1、真面目なボーカリストほど声帯ポリープになりやすい

東京で20数年、プロボーカリストのボイストレーニングをしていて、一番に思ったことは、

真面目に歌の練習をしているボーカリストほど、声帯ポリープや声帯結節になりやすい、ということです。

初回のレッスンでボーカリストたちは必ず眉をひそめて私にこう相談します。

「声が出まません。長く歌えなくなりました。休めれば治っていた時期もあったのに、休ませるだけでは、喉の状態が回復しません。どうしたらいいでしょう。」と。

 

ひとつ答えがあるとすれば、すべてこれは、真面目に歌の練習をし過ぎた結果です。

喉という楽器の特徴を知らずに。

 

喉の98%は筋肉でできています。

ということは、使えば疲れるということ。

 

どんなに効率的なボイストレーニング を行なっても、喉が筋肉でできている以上、使えば疲れます。

歌えば疲労がたまります。

声帯は女性で1cm、男性で2cmくらいの小さな筋肉。

例えば「ラ」の音を出そうとした場合、一秒間に声帯筋を440回の振幅をさせることになります。

体の中でももっとも早く動く筋肉。

そのオクターブ上の「ラ」であれば、1秒間に880回の振幅。

J-popではよく使う音です。ボーカリストたちは普通に一秒間に880回、声帯筋を振幅させることができます。

これだけ早く動かせば、誰だって疲れます。これが喉という楽器のシステムです。

問題は、同じ曲を何度も何度も繰り返し練習する練習方法です。

1日に6時間とか8時間、同じ曲を何度も歌い、音程やリズムのチェックに余念のないボーカリストたち。
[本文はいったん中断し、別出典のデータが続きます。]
(** * moviedb-api: the session lifecycle of [MovieDBController]

    A shallow embedding of [server/controllers/movie-db.js].  The controller
    is a set of asynchronous request handlers over three collaborators: the
    [AppUser] table (Sequelize), the humanID verification service and the
    [jsonwebtoken] library.  Handlers are embedded as computations in a
    state-and-exception monad over a [World] that holds the table and the
    ordered list of calls made to the collaborators.

    Conventions:
    - a JavaScript number that holds an integer is a [Z]; the expiry, which
      the code computes with a division, is a [Q] (numbers are taken where
      JavaScript arithmetic on them is exact);
    - a [Date] is its [getTime()] value, milliseconds since the epoch; a
      number written to a [DATE] column is read back as the [Date] of that
      many milliseconds, and [null] as [null].  A [Date] exists for at most
      8.64e15 ms on either side of the epoch ([valid_Date]); every clock
      reading is within that range, and a statement about a timestamp that
      is not a clock reading says so;
    - [undefined]/[null] are [None]; a field of a request body is a string
      or absent;
    - the collaborators answer: the store carries out every query, and
      humanID answers every call with a well-formed body;
    - a JWT is symbolic: a payload together with the key that signed it, or
      a string that is no JWT at all; a signature verifies exactly under
      the key that made it;
    - the table is the list of its rows in insertion order, and a look-up
      answers the first row that matches. *)

From Stdlib Require Import ZArith QArith List String Ascii Bool Lia.
From Stdlib Require Import DecimalString DecimalZ.
Import ListNotations.

Local Open Scope Z_scope.
Local Open Scope string_scope.

(* ================================================================= *)
(** ** JavaScript primitives *)

Module JS.

(** [Date]: milliseconds since the Unix epoch. *)
Definition Date := Z.

(** [Math.round(x / 1000)] for an integer [x]: nearest integer, a tie
    going towards plus infinity. *)
Definition round_div1000 (x : Z) : Z := (x + 500) / 1000.

(** [Math.floor(x / 1000)]. *)
Definition floor_div1000 (x : Z) : Z := x / 1000.

(** Template-literal rendering of an integer number: [`${n}`]. *)
Definition to_string (n : Z) : string :=
  NilZero.string_of_int (Z.to_int n).

End JS.

(** [function getUnixTime(t) { return Math.round(t.getTime() / 1000) }] *)
Definition getUnixTime (t : JS.Date) : Z := JS.round_div1000 t.

(** [function generateExtId() { let id = getUnixTime(new Date()); return `${id}` }] *)
Definition generateExtId (now : JS.Date) : string :=
  JS.to_string (getUnixTime now).

(* ================================================================= *)
(** ** Errors *)

(** The two errors [jwt.verify] hands to its callback. *)
Inductive JwtError : Type :=
| TokenExpiredError
| JsonWebTokenError.

(** The codes the controller passes to [new APIError(...)].
    [RESPONSE_ERROR_BAD_REQUEST] is the code raised by
    [BaseController.validate]. *)
Inductive ErrorCode : Type :=
| RESPONSE_ERROR_UNAUTHORIZED
| RESPONSE_ERROR_BAD_REQUEST
| ERR_1
| ERR_2
| ERR_3.

(** What a handler can throw. *)
Inductive Exn : Type :=
| APIError (code : ErrorCode) (source : option JwtError)
| TypeError.

(** Modelled from the spec: the error table of [server/api-error] and
    [server/constants] is not part of the sources.  The taxonomy of the
    specification puts the missing, invalid, expired and replayed session
    token, the wrong client secret and the unknown user under
    [Unauthorized]; the rejected exchange token is
    [IdentityVerificationFailed]; a missing required field is
    [ValidationFailed]. *)
Definition Unauthorized (e : Exn) : bool :=
  match e with
  | APIError RESPONSE_ERROR_UNAUTHORIZED _ => true
  | APIError ERR_1 _ => true
  | APIError ERR_2 _ => true
  | _ => false
  end.

Definition SessionExpired : Exn := APIError ERR_1 (Some TokenExpiredError).
Definition SessionInvalid : Exn := APIError ERR_2 (Some JsonWebTokenError).

Definition ValidationFailed (e : Exn) : bool :=
  match e with
  | APIError RESPONSE_ERROR_BAD_REQUEST _ => true
  | _ => false
  end.

Definition IdentityVerificationFailed (e : Exn) : bool :=
  match e with
  | APIError ERR_3 _ => true
  | _ => false
  end.

(* ================================================================= *)
(** ** The [AppUser] table *)

(** One row, with the columns of the migration
    [20200327081600-create-demo-app-user.js]. *)
Record AppUser : Type := mkAppUser {
  id        : Z;
  extId     : string;
  userHash  : string;
  fullName  : option string;
  lastLogIn : option JS.Date;
  createdAt : JS.Date;
  updatedAt : JS.Date
}.

(** The values object of [AppUser.update(values, {where: {id}})].  A key
    that is absent or [undefined] is [None] and leaves the column alone;
    [lastLogIn: null] is [Some None]. *)
Record UpdateValues : Type := mkUpdateValues {
  set_fullName  : option string;
  set_lastLogIn : option (option JS.Date);
  set_updatedAt : option JS.Date
}.

(** Calls made to the collaborators, in the order they are made. *)
Inductive Call : Type :=
| Call_findByPk (pk : Z)
| Call_findOne (ext : string)
| Call_findOrCreate (hash : string)
| Call_update (values : UpdateValues) (pk : Z)
| Call_verifyExchangeToken (exchangeToken : string)
| Call_logger_error (e : Exn)
| Call_logger_debug.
この小さな筋肉を同じタイミングで同じように伸ばしたり縮めたりするわけです。

筋肉ですから、疲弊します。

サビのところにくれば、喉まわりの筋肉が総出でギュッと縮むのです。これを何度も繰り返す。

筋肉の仕組みとして、筋肉は動作を覚えるのです。

このタイミングでここまで縮めるとか、このタイミングでここまで緩めるとか。

そうしたタイミングと伸縮の程度を覚えることにより、運動効率を上げようとする訳です。

同じ曲を何度も歌うと、確かに歌の完成度は上がるでしょう。

それは筋肉にタイミングや音程を覚えるというシステムがあるからです。

そのため、同じ部位を同じタイミングで何度も何度も収縮させれば、その部位が疲弊していくのは、当然のことなのです。

 

スポーツジムで行うトレーニングに例えると分かりやすいかもしれません。

同じ重さのダンベルを1日6時間から8時間、上げ下げさせるようなトレーニングはありません。

筋肉が疲弊することがわかっているからです。

通常は筋肉疲労を効率よくさせ、結果を出すトレーニングを行います。

つまりダンベルの重さをどんどん変えていく。

重さを変えていくと、筋肉はそれに対応しようと柔軟で強い筋肉に変わっていくのです。

こうしたことから、歌の自己トレーニングで大切なのは、喉の筋肉が伸縮のタイミングを覚えないよう、練習曲を複数にすることが大切です。

できればターゲット曲とキーやテンポがあきらかに違う曲を選んだほうが効果的です。

これにより、練習量による喉の疲弊はかなり少なくなり、ポリープなどをつくるリスクを回避できるようになります。